Albert Terken et Maguy Hoebeke
Avec les yeux de l’Intime…
par Gigi
Un souvenir… Non, des souvenirs plein la tête.
L’atelier. Les toiles. Mon enfance…
Je me revois, tendre bébé dans la petite baignoire à côté du vieux poêle ou encore blottie dans les bras de mon père tandis qu’il peignait. Le coin de feu comme on l’appelait, était un petit salon avec une cheminée ouverte, un de ces endroits où s’éparpillait une myriade d’objets : les pigments de terre de sienne, ocre, rouge, brune pour fabriquer de la couleur, le bois pour faire les châssis et les grandes toiles de lin, la vieille scie à onglet pour les angles des cadres, coins pour le collage, outils, pinceaux, couteaux…
Je me rappelle aussi, les moments féériques lorsque mes parents mettaient de la dorure sur les cadres. J’avais le droit de les épousseter et des milliers d’étoiles volaient tout autour de moi.
Il y avait des boites à couleurs de toutes sortes, de toutes grandeurs et de toutes essences de bois.

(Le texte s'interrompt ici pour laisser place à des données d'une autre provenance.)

Lemma xwing_agreement_witness :
  xwing_decaps_raw (replicate 32 Byte.x01) (pad_take 1120 (replicate 64 Byte.x02)) = Ok (replicate 32 Byte.x02).
Proof.
  eapply (xwing_agreement (R := Z) 1 2 3 3 (pad_take 1216 (replicate 32 Byte.x01)) (replicate 32 Byte.x01) [] []).
  - vm_compute. reflexivity.
  - vm_compute. reflexivity.
  - vm_compute. reflexivity.
Defined.

(** The toy key pair signs and verifies. *)
Example hybrid_runs :
  let '((pk, sk), r) := hybrid_keygen (R := Z) 1 in
  match hybrid_sign sk [Byte.x05] r with (Ok s, _) => hybrid_verify pk [Byte.x05] s = Ok tt | _ => False end.
Proof. by vm_compute. Qed.

End Pq.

Une quantité de petits trésors pour les yeux.
Et tout ce décor est encore à Lesve dans leur atelier.
Leur œuvre a commencé très tôt, avant même les années 40. Deux vies consacrées à la peinture, la justesse du dessin, la beauté des formes, la profondeur de l’horizon. Ils m’ont transmis ce plaisir du regard, l’harmonie des couleurs. Jamais je ne me lasse, c’est comme une fenêtre ouverte sur le Beau.

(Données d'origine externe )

(** ** Derivation paths ([path.rs]) *)
Definition HARDENED_BIT : Z := 2147483648.
Definition UMBRELLA_COIN_TYPE : Z := 21837.
Definition MAX_PATH_DEPTH : Z := 4.

Inductive KeyRole := RoleIdentity | RoleDevice | RoleProfile | RoleBackup | RoleSealedIdentity.
Definition role_number (r : KeyRole) : Z :=
  match r with RoleIdentity => 0 | RoleDevice => 1 | RoleProfile => 2 | RoleBackup => 3 | RoleSealedIdentity => 4 end.

(** A [HardenedIndex] is its raw [u32]. *)
Definition from_raw (raw : Z) : res IdentityError Z :=
  reject raw <? HARDENED_BIT with NonHardenedIndex raw ;; Ok raw.
(** [assert!(human < HARDENED_BIT)]. *)
Definition from_human (h : Z) : res IdentityError Z :=
  if h <? HARDENED_BIT then Ok (Z.lor h HARDENED_BIT) else Panic.
Definition from_role (role : Z) : Z := Z.lor role HARDENED_BIT.
Definition as_hardened_index (r : KeyRole) : Z := from_role (role_number r).
Definition human (raw : Z) : Z := Z.land raw (Z.lxor U32_MAX HARDENED_BIT).

(** Pushing onto a vector of capacity [MAX_PATH_DEPTH]. *)
Fixpoint push_indices (indices path : list Z) : res IdentityError (list Z) :=
  match indices with
  | [] => Ok path
  | idx :: indices =>
      reject MAX_PATH_DEPTH <=? len path with InvalidDerivationPath "internal capacity exceeded" ;;
      push_indices indices (path ++ [idx])
  end.
Definition from_indices (indices : list Z) : res IdentityError (list Z) :=
  reject MAX_PATH_DEPTH <? len indices with InvalidDerivationPath "path depth exceeds MAX_PATH_DEPTH" ;;
  push_indices indices [].

Definition role_path (account : Z) (r : KeyRole) : res IdentityError (list Z) :=
  let? coin := from_human UMBRELLA_COIN_TYPE in
  let? acc := from_human account in
  from_indices [coin; acc; as_hardened_index r].
Definition path_identity (account : Z) : res IdentityError (list Z) := role_path account RoleIdentity.
Definition path_profile (account : Z) : res IdentityError (list Z) := role_path account RoleProfile.
Definition path_backup (account : Z) : res IdentityError (list Z) := role_path account RoleBackup.
Definition path_sealed_identity (account : Z) : res IdentityError (list Z) := role_path account RoleSealedIdentity.
Definition path_device (account device_index : Z) : res IdentityError (list Z) :=
  let? coin := from_human UMBRELLA_COIN_TYPE in
  let? acc := from_human account in
  let? dev := from_human device_index in
  from_indices [coin; acc; as_hardened_index RoleDevice; dev].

Quand je suis entouré des peintures de ma mère, je ressens un réel apaisement, le calme, la douceur parfaite des éléments. Ses toiles sont à l’image de son jardin : le printemps fleuri de jonquilles et tulipes et l’été quantité de roses…

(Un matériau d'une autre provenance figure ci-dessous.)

Definition MLS_MESSAGE_MIN_BYTES : Z := 8.
Definition KEY_PACKAGE_MIN_BYTES : Z := 64.
(** The [Err] arm of [catch_unwind]: reached when panics unwind, otherwise the process ends. *)
Definition on_panic {A} (e : MlsError) : res MlsError A := if panic_unwinds then Err e else Panic.
Definition parse_mls_message_safe (bytes : list byte) : res MlsError MlsMessageIn :=
  reject len bytes <? MLS_MESSAGE_MIN_BYTES with Codec "input shorter than MLS_MESSAGE_MIN_BYTES (RFC 9420 §6 framing)" ;;
  match message_deserialize bytes with
  | Ok m => Ok m
  | Err _ => Err (Codec "MlsMessageIn::tls_deserialize_exact returned Err")
  | Panic => on_panic (ParserPanic "MlsMessageIn::tls_deserialize_exact panicked")
  end.
Definition parse_key_package_safe (bytes : list byte) : res MlsError KeyPackageIn :=
  reject len bytes <? KEY_PACKAGE_MIN_BYTES with Codec "input shorter than KEY_PACKAGE_MIN_BYTES (RFC 9420 §10.1 framing)" ;;
  match key_package_deserialize bytes with
  | Ok m => Ok m
  | Err _ => Err (KeyPackageError "KeyPackageIn::tls_deserialize returned Err")
  | Panic => on_panic (ParserPanic "KeyPackageIn::tls_deserialize panicked")
  end.
(** The error mapping of both callers. *)
Definition parse_or (kind : string) (bytes : list byte) : res MlsError MlsMessageIn :=
  rmap_err (fun e => match e with ParserPanic k => ParserPanic k | _ => Codec kind end) (parse_mls_message_safe bytes).

(** ** Groups ([group.rs]) *)
Record MemberChangeOutcome := { mc_commit : list byte; mc_welcome : option (list byte); mc_epoch : Z }.
Inductive IncomingMessage :=
| Application (sender_index : Z) (payload : list byte)
| CommitApplied (epoch : Z) (self_removed : bool)
| ProposalQueued.

Record UmbrellaGroup := {
  inner : MlsGroup; policy : GroupPolicy; ciphersuite : UmbrellaCiphersuite; device_index : Z; last_rekey_at_unix : Z
}.
Definition set_inner (g : UmbrellaGroup) (i : MlsGroup) : UmbrellaGroup :=
  {| inner := i; policy := policy g; ciphersuite := ciphersuite g; device_index := device_index g; last_rekey_at_unix := last_rekey_at_unix g |}.
Definition set_last_rekey (g : UmbrellaGroup) (t : Z) : UmbrellaGroup :=
  {| inner := inner g; policy := policy g; ciphersuite := ciphersuite g; device_index := device_index g; last_rekey_at_unix := t |}.
Definition epoch (g : UmbrellaGroup) : Z := mls_epoch (inner g).

(** A call on [self.inner]. *)
Definition on_inner {A} (f : MlsGroup -> A * MlsGroup) : st UmbrellaGroup MlsError A := fun g =>
  let '(a, i) := f (inner g) in (Ok a, set_inner g i).

Definition create_private (provider : Provider) (ks : KeyStore) (device_index : Z) (c : UmbrellaCiphersuite)
  (group_id : list byte) (now_unix : Z) : res MlsError UmbrellaGroup :=
  reject negb (supports provider (to_openmls c)) with GroupOperation "provider does not support requested ciphersuite" ;;
  let? signer := device_signer_new ks device_index in
  let? credential := build_credential_for_device ks device_index in
  let? i := ok_or (new_with_group_id provider signer (to_openmls c) group_id credential)
                  (GroupOperation "MlsGroup::new_with_group_id failed") in
  Ok {| inner := i; policy := Private; ciphersuite := c; device_index := device_index; last_rekey_at_unix := now_unix |}.

Definition join_from_welcome (provider : Provider) (ks : KeyStore) (device_index : Z) (welcome_bytes : list byte)
  (expected_policy : GroupPolicy) (now_unix : Z) : res MlsError UmbrellaGroup :=
  reject negb (bool_decide (is_Some (device_public ks device_index))) with IdentityFailed (Identity.UnknownDevice device_index) ;;
  let? message := parse_or "welcome decode failed" welcome_bytes in
  let? welcome := match msg_body message with
                  | inl w => Ok w
                  | inr _ => Err (WelcomeError "expected Welcome body, got another MLS message type")
                  end in
  let? staged := ok_or (new_from_welcome provider welcome) (WelcomeError "StagedWelcome::new_from_welcome failed") in
  let? c := from_openmls (staged_ciphersuite staged) in
  reject negb (supports provider (to_openmls c)) with WelcomeError "provider does not support Welcome's ciphersuite" ;;
  reject is_private expected_policy && staged_has_external_pub staged with ExternalOperationForbidden ;;
  let? i := ok_or (staged_into_group staged provider) (WelcomeError "StagedWelcome::into_group failed") in
  Ok {| inner := i; policy := expected_policy; ciphersuite := c; device_index := device_index; last_rekey_at_unix := now_unix |}.

Definition slift_opt {A} (o : option A) (e : MlsError) : st UmbrellaGroup MlsError A := slift (ok_or o e).

Definition add_members (provider : Provider) (ks : KeyStore) (key_packages : list KeyPackage) (now_unix : Z)
  : st UmbrellaGroup MlsError MemberChangeOutcome :=
  let! g := sget in
  let! signer := slift (device_signer_new ks (device_index g)) in
  let! r := on_inner (fun i => mls_add_members i provider signer key_packages) in
  let! (commit, welcome) := slift_opt r (GroupOperation "add_members failed") in
  let! ok := on_inner (fun i => merge_pending_commit i provider) in
  fail_if negb ok with GroupOperation "merge_pending_commit after add failed" ;;
  let! g := sget in
  let! _ := sput (set_last_rekey g now_unix) in
  let! cb := slift_opt (tls_serialize commit) (Codec "commit serialize failed") in
  let! wb := slift_opt (tls_serialize welcome) (Codec "welcome serialize failed") in
  let! g := sget in
  sret {| mc_commit := cb; mc_welcome := Some wb; mc_epoch := epoch g |}.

Quant aux peintures de mon père, j’y puise une force incomparable dans une lumière transcendante, telle une tempête en mer ou un sommet en montagne qui m’attire et me fascine.
Quand je suis dans leur atelier, je sens leurs âmes présentent. Chaque dessin, chaque tableau, chaque objet rayonnent à leur image et j’y éprouve de la plénitude. C’est grâce à la personnalité exceptionnelle de mes parents que je suis parvenue à embrasser la vie, que j’ai réussi à devenir ce que je suis aujourd’hui.
Tous ces souvenirs qui vivent encore dans leur atelier, cette passion de l’art. C’est tout cela que je voudrais partager avec vous.